To double-check the significance of the correlation coefficient we apply the Spearman test, as well. The hypotheses are the following:
cor.test(as.numeric(NL$age), as.numeric(NL$netustm), method = "spearman")
##
## Spearman's rank correlation rho
##
## data: as.numeric(NL$age) and as.numeric(NL$netustm)
## S = 705640000, p-value < 0.00000000000000022
## alternative hypothesis: true rho is not equal to 0
## sample estimates:
## rho
## -0.4120086
The resulting p-value is much smaller than 0.05 that allows us to reject the null hypothesis. Besides, we can see that the correlation coefficient is equal to -0.41, indicating negative, relatively weak, yet stronger than shown with the Pearson test, correlation between variables.
Now, let’s visualize our first model which includes the relationship between age and Internet usage with the “best” fit line that approximates all points on the scatterplot to one tendency line.
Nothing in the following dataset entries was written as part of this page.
Lemma peers_agree_witness :
  fst <$> tunnel (makeNatHole demoVCfg demoVEnv) = Some (0%nat, demoM, demoV) ∧
  Binding.VisitorSPKI demoM = SPKI demoV ∧ Binding.ProviderSPKI demoM = SPKI demoP.
Proof.
  assert (Ht : fst <$> tunnel (makeNatHole demoVCfg demoVEnv) = Some (0%nat, demoM, demoV)) by (vm_compute; reflexivity).
  split; [exact Ht|]. apply fmap_Some in Ht as ([x cfg] & Ht & Hx). simpl in Hx. subst x.
  destruct (peers_agree demoVCfg demoVEnv demoPCfg demoPEnv 0 demoM demoV cfg 1
    (mkCandidate 1006 true (Ok Binding.demoKey) (Ok 0) (demoProofOf Binding.Visitor)) (demoProofOf Binding.Provider) demoM demoP Binding.demoKey Binding.demoKey)
    as [(_ & _ & _ & H1 & H2 & _)|Hc]; [intros; apply length_putBE|intros; apply length_putBE|exact Ht|vm_compute; reflexivity
    |reflexivity|reflexivity|reflexivity|reflexivity|reflexivity|vm_compute; reflexivity|by split|].
  destruct Hc as (w & w' & H1 & H2 & Hne & _). pose proof (eq_trans (eq_sym H1) H2) as Hw. clear H1 H2. injection Hw as Hw. destruct (Hne Hw).
Defined.
End XtcpPeer.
# Firstly we centered the 'agea' variable to make intercept interpretable
NL$agea_centered <- NL$agea - mean(NL$agea)
ggplot(NL,
aes(x = as.numeric(agea_centered), y = as.numeric(netustm))) +
geom_point(shape = 19,
color = "tomato") +
geom_smooth(method = "lm",
se = FALSE,
color = "purple4") +
labs(subtitle="Age Vs Internet Usage",
y="Time Spent On the Internet",
x="Age",
title="Scatterplot") +
theme_minimal()
ggplot(NL,
aes(x = as.numeric(agea), y = as.numeric(netustm))) +
geom_point(shape = 19,
color = "orange") +
geom_smooth(method = "lm",
se = FALSE,
color = "purple4") +
labs(subtitle="Age Centered Vs Internet Usage",
y="Time Spent On the Internet",
x="Age Centered",
title="Scatterplot") +
theme_minimal()
Orange scatterplot is built with centered variable. You can also have a glance on the graph with no centring of the variable of respondents’ age - it is red-colored.
In general, it can be seen that the majority of respondents spend less than 60 minutes on the Internet per day. Also, people from ~65 years spend less than 60 minutes per day or do not use the Internet at all. Age and number of minutes spent on the Internet are negatively linearly related, means that with the increase of age the number of minutes spent on the Internet decreases. Still, the relationship is quite weak (as it was assumed by both of the correlation tests). Now, let’s proceed to the first linear regression model.
By this model, we are going to predict how much time people spend on the Internet in a day (‘netustm’ variable) by age variable predictor(‘agea’).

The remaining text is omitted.